# [Exercise aim]
Find every line below with the string "else" and pick it out.

==*==

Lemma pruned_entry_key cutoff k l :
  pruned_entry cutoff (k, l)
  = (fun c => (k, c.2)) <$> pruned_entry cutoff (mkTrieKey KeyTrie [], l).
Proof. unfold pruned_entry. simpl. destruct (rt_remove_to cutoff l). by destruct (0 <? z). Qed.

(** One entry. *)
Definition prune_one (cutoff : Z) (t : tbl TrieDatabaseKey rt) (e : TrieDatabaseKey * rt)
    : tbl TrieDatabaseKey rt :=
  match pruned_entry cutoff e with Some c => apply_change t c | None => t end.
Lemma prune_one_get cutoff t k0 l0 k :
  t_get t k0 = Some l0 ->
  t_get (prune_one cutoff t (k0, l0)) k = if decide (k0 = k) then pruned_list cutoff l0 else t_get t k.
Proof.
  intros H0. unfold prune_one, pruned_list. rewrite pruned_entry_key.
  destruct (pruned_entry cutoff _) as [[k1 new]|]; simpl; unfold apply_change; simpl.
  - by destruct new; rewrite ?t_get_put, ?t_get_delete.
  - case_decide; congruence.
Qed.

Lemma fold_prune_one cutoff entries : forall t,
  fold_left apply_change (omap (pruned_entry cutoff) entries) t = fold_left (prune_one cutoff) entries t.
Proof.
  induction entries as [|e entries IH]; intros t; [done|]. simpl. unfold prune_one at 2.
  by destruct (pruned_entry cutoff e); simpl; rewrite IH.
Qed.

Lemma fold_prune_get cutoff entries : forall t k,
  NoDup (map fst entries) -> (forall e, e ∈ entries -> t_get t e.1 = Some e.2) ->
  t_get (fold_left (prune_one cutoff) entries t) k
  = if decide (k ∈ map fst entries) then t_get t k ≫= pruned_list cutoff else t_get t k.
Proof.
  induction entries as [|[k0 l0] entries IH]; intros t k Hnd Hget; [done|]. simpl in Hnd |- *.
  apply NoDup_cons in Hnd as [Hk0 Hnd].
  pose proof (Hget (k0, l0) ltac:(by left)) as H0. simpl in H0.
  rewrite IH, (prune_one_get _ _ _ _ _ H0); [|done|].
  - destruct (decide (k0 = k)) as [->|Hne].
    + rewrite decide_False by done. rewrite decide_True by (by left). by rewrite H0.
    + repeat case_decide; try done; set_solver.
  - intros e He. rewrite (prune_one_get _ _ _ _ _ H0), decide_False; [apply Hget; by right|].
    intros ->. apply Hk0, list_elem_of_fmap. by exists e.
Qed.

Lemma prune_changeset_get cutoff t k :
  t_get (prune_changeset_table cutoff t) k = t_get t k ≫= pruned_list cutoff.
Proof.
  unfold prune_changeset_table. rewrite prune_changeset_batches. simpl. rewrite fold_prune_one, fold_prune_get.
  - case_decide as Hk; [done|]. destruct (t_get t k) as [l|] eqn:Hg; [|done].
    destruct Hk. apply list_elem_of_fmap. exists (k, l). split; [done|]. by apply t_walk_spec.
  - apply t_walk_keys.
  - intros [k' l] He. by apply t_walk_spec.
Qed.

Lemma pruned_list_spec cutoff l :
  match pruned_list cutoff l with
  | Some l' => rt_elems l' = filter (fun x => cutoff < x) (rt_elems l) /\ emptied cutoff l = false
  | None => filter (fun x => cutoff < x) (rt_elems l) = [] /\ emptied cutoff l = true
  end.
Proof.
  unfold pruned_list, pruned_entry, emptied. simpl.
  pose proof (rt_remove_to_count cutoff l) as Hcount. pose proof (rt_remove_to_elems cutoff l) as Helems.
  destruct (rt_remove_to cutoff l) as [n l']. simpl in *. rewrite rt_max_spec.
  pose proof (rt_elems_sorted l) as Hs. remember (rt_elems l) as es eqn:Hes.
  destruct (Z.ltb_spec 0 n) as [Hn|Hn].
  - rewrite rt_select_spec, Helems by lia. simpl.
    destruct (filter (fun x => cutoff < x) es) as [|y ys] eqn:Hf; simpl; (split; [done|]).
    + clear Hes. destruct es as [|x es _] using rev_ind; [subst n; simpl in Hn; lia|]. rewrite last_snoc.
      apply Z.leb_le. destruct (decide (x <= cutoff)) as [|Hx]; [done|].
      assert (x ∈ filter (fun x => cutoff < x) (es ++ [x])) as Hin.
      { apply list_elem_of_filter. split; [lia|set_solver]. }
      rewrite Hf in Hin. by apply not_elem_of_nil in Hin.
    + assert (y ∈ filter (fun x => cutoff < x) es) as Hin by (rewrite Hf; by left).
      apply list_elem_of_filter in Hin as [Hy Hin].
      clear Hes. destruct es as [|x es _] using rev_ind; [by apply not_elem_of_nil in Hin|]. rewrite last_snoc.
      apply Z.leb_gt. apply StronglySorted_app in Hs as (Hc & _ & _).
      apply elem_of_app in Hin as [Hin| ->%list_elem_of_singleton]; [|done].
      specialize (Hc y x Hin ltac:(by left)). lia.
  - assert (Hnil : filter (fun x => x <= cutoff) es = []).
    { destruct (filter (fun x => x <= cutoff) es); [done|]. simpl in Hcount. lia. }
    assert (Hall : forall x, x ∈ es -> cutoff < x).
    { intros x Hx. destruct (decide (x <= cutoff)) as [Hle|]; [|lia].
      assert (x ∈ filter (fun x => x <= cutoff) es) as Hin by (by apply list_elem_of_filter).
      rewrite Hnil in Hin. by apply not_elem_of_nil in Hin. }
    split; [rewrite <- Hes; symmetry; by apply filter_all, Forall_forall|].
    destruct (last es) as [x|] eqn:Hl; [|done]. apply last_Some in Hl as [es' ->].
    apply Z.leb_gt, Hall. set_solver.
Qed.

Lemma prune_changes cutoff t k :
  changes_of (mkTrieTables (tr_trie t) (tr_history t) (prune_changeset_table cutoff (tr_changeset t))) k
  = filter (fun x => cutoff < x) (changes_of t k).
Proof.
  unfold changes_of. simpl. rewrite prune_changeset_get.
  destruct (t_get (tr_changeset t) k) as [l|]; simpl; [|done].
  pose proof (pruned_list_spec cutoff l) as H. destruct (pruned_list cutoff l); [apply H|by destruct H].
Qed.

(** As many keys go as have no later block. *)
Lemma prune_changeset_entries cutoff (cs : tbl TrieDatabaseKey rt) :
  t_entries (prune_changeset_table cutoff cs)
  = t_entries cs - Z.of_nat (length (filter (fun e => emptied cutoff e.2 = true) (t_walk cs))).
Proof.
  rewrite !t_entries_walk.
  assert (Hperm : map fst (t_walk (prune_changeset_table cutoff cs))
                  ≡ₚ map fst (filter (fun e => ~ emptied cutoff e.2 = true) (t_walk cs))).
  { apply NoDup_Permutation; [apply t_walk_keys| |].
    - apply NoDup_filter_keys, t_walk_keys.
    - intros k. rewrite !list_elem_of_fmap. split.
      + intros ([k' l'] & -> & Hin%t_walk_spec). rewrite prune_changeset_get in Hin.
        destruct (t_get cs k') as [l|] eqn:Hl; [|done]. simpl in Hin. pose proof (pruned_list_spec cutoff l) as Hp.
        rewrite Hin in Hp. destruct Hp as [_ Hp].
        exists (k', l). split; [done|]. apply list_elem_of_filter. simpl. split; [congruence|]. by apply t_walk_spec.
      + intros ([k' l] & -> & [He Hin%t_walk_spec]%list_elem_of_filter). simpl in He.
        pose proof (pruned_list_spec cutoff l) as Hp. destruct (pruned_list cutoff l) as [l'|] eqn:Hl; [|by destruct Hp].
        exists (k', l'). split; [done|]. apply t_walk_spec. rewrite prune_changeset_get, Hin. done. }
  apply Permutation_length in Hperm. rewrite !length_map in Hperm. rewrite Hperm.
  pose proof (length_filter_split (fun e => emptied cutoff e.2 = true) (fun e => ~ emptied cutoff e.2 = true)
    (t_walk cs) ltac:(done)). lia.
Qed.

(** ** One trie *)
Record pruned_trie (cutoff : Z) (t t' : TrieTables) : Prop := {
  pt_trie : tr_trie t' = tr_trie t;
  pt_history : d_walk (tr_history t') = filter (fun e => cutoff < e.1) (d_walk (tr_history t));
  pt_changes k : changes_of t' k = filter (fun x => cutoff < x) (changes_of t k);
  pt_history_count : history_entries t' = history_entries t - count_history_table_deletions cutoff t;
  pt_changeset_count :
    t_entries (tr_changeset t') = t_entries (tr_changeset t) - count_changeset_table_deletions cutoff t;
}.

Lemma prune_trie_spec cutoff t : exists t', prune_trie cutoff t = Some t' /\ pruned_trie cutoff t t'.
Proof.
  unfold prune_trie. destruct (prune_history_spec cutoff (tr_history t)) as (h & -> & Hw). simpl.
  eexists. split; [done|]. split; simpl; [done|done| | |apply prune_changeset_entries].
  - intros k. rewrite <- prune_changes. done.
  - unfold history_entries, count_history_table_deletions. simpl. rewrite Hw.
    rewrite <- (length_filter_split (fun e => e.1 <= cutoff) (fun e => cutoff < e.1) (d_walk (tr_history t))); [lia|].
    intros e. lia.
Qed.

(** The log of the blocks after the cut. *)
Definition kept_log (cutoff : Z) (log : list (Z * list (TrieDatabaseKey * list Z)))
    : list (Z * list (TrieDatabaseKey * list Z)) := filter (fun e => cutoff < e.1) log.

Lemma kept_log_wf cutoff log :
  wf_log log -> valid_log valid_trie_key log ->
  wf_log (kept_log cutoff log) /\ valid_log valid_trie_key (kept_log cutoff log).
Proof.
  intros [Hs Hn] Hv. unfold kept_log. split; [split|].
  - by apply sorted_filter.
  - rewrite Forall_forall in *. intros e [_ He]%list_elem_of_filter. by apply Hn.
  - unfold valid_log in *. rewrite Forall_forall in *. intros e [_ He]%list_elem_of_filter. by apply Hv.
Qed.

==*==

# [Response area]
  t_get (prune_one cutoff t (k0, l0)) k = if decide (k0 = k) then pruned_list cutoff l0 else t_get t k.
  = if decide (k ∈ map fst entries) then t_get t k ≫= pruned_list cutoff else t_get t k.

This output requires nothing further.